Commonwealth v. Sweeting

528 A.2d 978 | Pa. Super. Ct. | 1987

WIEAND, Judge:

The issue in this appeal is whether a person who intended to possess and sell a controlled substance, who believed he was possessing and selling a controlled substance, and who in fact possessed and sold a controlled substance is entitled to be acquitted on charges of knowingly possessing and possessing with intent to deliver a controlled substance because he was mistaken about the precise chemical nature of the controlled substance.

In November, 1984, Brett W. Sweeting sold a small quantity of methamphetamine to Ranee Morey, an undercover state trooper, in Lycoming County. On December 5, 1984, Sweeting met Morey in the parking lot of the bus station in State College, Centre County, where he sold to Morey one ounce of a white powder, which Sweeting represented to be methamphetamine, for one thousand ($1,000.00) dollars. When the white powder was later analyzed, it was found to contain 26.5 grams of meperidine, also known as pethidine, a Schedule II controlled narcotic substance. A third meeting between the two men occurred on December 28, 1984 in Lycoming County. The white substance delivered on this final occasion was found not to contain any controlled substance.

Sweeting was arrested and charged in Centre County with possession and possession with intent to deliver meper-idine, a Schedule II controlled narcotic substance, as a result of the incident of December 5, 1984. At trial, Sweet-ing’s defense was that he did not know that the white powder delivered to Morey had contained meperidine. Although Sweeting conceded that he had told Morey that the substance contained methamphetamine, the defense argued that Sweeting had attempted to defraud Morey by selling to *628him a white powder which Sweeting believed to contain no controlled substance. The trial court, which heard the case without a jury, found Sweeting guilty as charged. A motion in arrest of judgment was denied, and a sentence of imprisonment was imposed. On direct appeal, Sweeting contends that the evidence was insufficient because the Commonwealth failed to prove his knowledge that the powder sold to Morey contained meperidine. We reject this argument and affirm the judgment of sentence.

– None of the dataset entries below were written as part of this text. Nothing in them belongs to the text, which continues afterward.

(* ===== verification/Proofs.v ===== *)
(** * The fulfillment adapters

    [app/db/fulfillment_adapters.py]: the append-only store of proof versions, the
    fulfillment transitions keyed by events, the verification records and the stored
    bundles. *)
From S2P Require Import Prelude PyStr Sha256 Json Domain Ports Db Session.

Open Scope string_scope.
Open Scope Z_scope.
Import PaymentState FulfillmentState.

(** ** Helpers *)

(** [_uuid(value)] *)
Definition _uuid (value : string) : result uuid :=
  match UUID value with Some u => Ok u | None => Raise (ValueError "invalid_order_id") end.
Definition _require_aware (value : datetime) (error_code : string) : result unit :=
  raise_when (is_naive value) (ValueError error_code).

(** [value.lower()] and [p in s] on bytes *)
Definition byte_lower (b : byte) : byte :=
  if (65 <=? Z_of_byte b) && (Z_of_byte b <=? 90) then byte_of_Z (Z_of_byte b + 32) else b.
Fixpoint bytes_prefix (p s : bytes) : bool :=
  match p, s with
  | [], _ => true
  | x :: p', y :: s' => Byte.eqb x y && bytes_prefix p' s'
  | _, [] => false
  end.
Fixpoint bytes_contains (p s : bytes) : bool :=
  bytes_prefix p s || match s with [] => false | _ :: s' => bytes_contains p s' end.

(** The queries on an order's proofs. *)
Definition latest_version (order_id : uuid) : M (option ProofVersion.row) :=
  scalar_best (λ a b, ProofVersion.version b <? ProofVersion.version a)
    (λ p, ProofVersion.order_id p == order_id).
Definition this_version (order_id : uuid) (version : Z) (p : ProofVersion.row) : bool :=
  (ProofVersion.order_id p == order_id) && (ProofVersion.version p == version).
Definition this_verification (order_id : uuid) (version : Z) (v : ProofVerification.row) : bool :=
  (ProofVerification.order_id v == order_id) && (ProofVerification.proof_version v == version).
Definition this_bundle (order_id : uuid) (version : Z) (b : ProofBundle.row) : bool :=
  (ProofBundle.order_id b == order_id) && (ProofBundle.proof_version b == version).

(** [ORDER BY observed_at DESC, created_at DESC, id DESC LIMIT 1] *)
Definition observation_key (o : Observation.row) : list Z :=
  [Observation.observed_at o; Observation.created_at o; Observation.id o].
Definition observation_newer (a b : Observation.row) : bool :=
  negb (key_le (observation_key a) (observation_key b)).
Definition latest_observation (order_id : uuid) (version : Z) : M (option Observation.row) :=
  scalar_best observation_newer
    (λ o, (Observation.order_id o == order_id) && (Observation.proof_version o == version)).

(** [_merge_calendar_time(order, supplied)], as the order it leaves. *)
Definition _merge_calendar_time (order : Order.row) (supplied : option datetime) : result Order.row :=
  match supplied with
  | None => Ok order
  | Some s =>
      match Order.calendar_submitted_at order with
      | None => Ok (order <| Order.calendar_submitted_at := Some (_aware s) |>)
      | Some c => if c != _aware s then Raise (ValueError "calendar_submission_time_conflict") else Ok order
      end
  end.

Module FulfillmentOrder.
Record t := mk { id : string; state : OrderState.t; calendar_submitted_at : option datetime }.
#[global] Instance eta_t : Eta t := λ o, mk (id o) (state o) (calendar_submitted_at o).
End FulfillmentOrder.

Definition _order_state (value : Order.row) : result OrderState.t :=
  try! order_reference := OrderReference (Order.order_reference value) in
  try! certificate_reference := CertificateReference (Order.certificate_reference value) in
  try! manifest_digest := ManifestDigest.from_bytes (Order.manifest_digest value) in
  try! snapshot := OrderSnapshot.post_init {|
    OrderSnapshot.order_reference := order_reference;
    OrderSnapshot.certificate_reference := certificate_reference;
    OrderSnapshot.manifest_digest := manifest_digest;
    OrderSnapshot.email := Order.email value;
    OrderSnapshot.amount_minor := Order.amount_minor value;
    OrderSnapshot.currency := Order.currency value;
    OrderSnapshot.product_version := Order.product_version value;
    OrderSnapshot.payment_mode := Order.payment_mode value;
    OrderSnapshot.consent_terms_version := Order.consent_terms_version value;
    OrderSnapshot.consent_privacy_version := Order.consent_privacy_version value;
    OrderSnapshot.consent_accepted_at := Order.consent_accepted_at value |} in
  Ok (OrderState.mk (Some snapshot) (Order.payment_state value) (Order.fulfillment_state value)).

Definition _fulfillment_order (value : Order.row) : result FulfillmentOrder.t :=
  try! state := _order_state value in
  Ok (FulfillmentOrder.mk (str_uuid (Order.id value)) state
        match Order.calendar_submitted_at value with Some c => Some (utc c) | None => None end).

Definition _validate_verified (value : BitcoinVerification.t) : result unit :=
  check! raise_when (negb (BitcoinVerification.verified value)) (ValueError "verification_result_must_be_verified") in
  match BitcoinVerification.verified_at value, BitcoinVerification.block_time value with
  | Some verified_at, Some block_time =>
      check! _require_aware verified_at "verification_time_invalid" in
      check! _require_aware block_time "verification_block_time_invalid" in
      check! raise_when (match BitcoinVerification.block_height value with None => true | Some h => h <? 0 end)
        (ValueError "verification_height_invalid") in
      check! raise_when (negb (block_hash_shape (BitcoinVerification.block_hash value)))
        (ValueError "verification_block_hash_invalid") in
      check! raise_when (negb (block_hash_decodes (BitcoinVerification.block_hash value)))
        (ValueError "verification_block_hash_invalid") in
      check! raise_when (method_or_policy_invalid value) (ValueError "verification_method_or_policy_invalid") in
      raise_when (match BitcoinVerification.confirmations value with None => true | Some c => c <? 1 end)
        (ValueError "verification_confirmation_count_invalid")
  | _, _ => Raise (ValueError "verification_metadata_incomplete")
  end.

(** The fields of a result that [_validate_verified] accepts. *)
Definition verified_fields (value : BitcoinVerification.t)
    : result (datetime * Z * string * datetime * string * Z) :=
  check! _validate_verified value in
  match BitcoinVerification.verified_at value, BitcoinVerification.block_height value,
        BitcoinVerification.block_hash value, BitcoinVerification.block_time value,
        BitcoinVerification.confirmation_policy value, BitcoinVerification.confirmations value with
  | Some verified_at, Some height, Some hash, Some block_time, Some policy, Some confirmations =>
      Ok (verified_at, height, hash, block_time, policy, confirmations)
  | _, _, _, _, _, _ => Raise (Other "AssertionError")
  end.

Definition _verification_payload (value : BitcoinVerification.t) : result VerificationPayload.t :=
  try! (verified_at, height, hash, block_time, policy, confirmations) := verified_fields value in
  Ok (VerificationPayload.mk height hash block_time policy confirmations
        (BitcoinVerification.method value) verified_at).

Definition _verification_from_payload (p : VerificationPayload.t) : result BitcoinVerification.t :=
  match BitcoinVerification.post_init {|
    BitcoinVerification.verified := true;
    BitcoinVerification.method := VerificationPayload.verification_method p;
    BitcoinVerification.verified_at := Some (VerificationPayload.verified_at p);
    BitcoinVerification.block_height := Some (VerificationPayload.block_height p);
    BitcoinVerification.block_hash := Some (VerificationPayload.block_hash p);
    BitcoinVerification.block_time := Some (VerificationPayload.block_time p);
    BitcoinVerification.confirmation_policy := Some (VerificationPayload.confirmation_policy p);
    BitcoinVerification.confirmations := Some (VerificationPayload.confirmations p) |} with
  | Ok v => Ok v
  | Raise _ => Raise (ValueError "stored_verification_metadata_invalid")
  end.

Definition _verification (value : ProofVerification.row) (confirmations : Z) : result BitcoinVerification.t :=
  BitcoinVerification.post_init {|
    BitcoinVerification.verified := true;
    BitcoinVerification.method := ProofVerification.method value;
    BitcoinVerification.verified_at := Some (utc (ProofVerification.verified_at value));
    BitcoinVerification.block_height := Some (ProofVerification.block_height value);
    BitcoinVerification.block_hash := Some (ProofVerification.block_hash value);
    BitcoinVerification.block_time := Some (utc (ProofVerification.block_time value));
    BitcoinVerification.confirmation_policy := Some (ProofVerification.confirmation_policy value);
    BitcoinVerification.confirmations := Some confirmations |}.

The test to be applied in determining the sufficiency of the evidence is whether, viewing all the evidence admitted at trial in the light most favorable to the Commonwealth and drawing all reasonable inferences therefrom in favor of the Commonwealth, there was sufficient evidence to enable the trier of fact to find each and every element of the offense beyond a reasonable doubt. Commonwealth v. Kichline, 468 Pa. 265, 271, 361 A.2d 282, 285-286 (1976). See also: Commonwealth v. Sneed, 514 Pa. 597, 601-602, 526 A.2d 749, 751 (1987).

In the instant case, the court could find from the evidence that Sweeting believed he had methamphetamine in his possession and intended to sell methamphetamine to Trooper Morey. This was consistent with what Sweeting had told Morey at the time of the sale. In fact, however, Sweeting had been mistaken. The substance which he had had in his possession and which he had sold to Trooper Morey was meperidine. Although Sweeting testified that he had believed the powder in his possession to contain neither methamphetamine nor meperidine, the trial court could accept or reject this explanation. Sweeting had himself told Morey at the time of the sale that the powdery substance contained methamphetamine, and he had demanded and received from Morey a price appropriate for methamphetamine. The trial court, therefore, could find that Sweeting had believed that the substance which he had sold to Morey was methamphetamine.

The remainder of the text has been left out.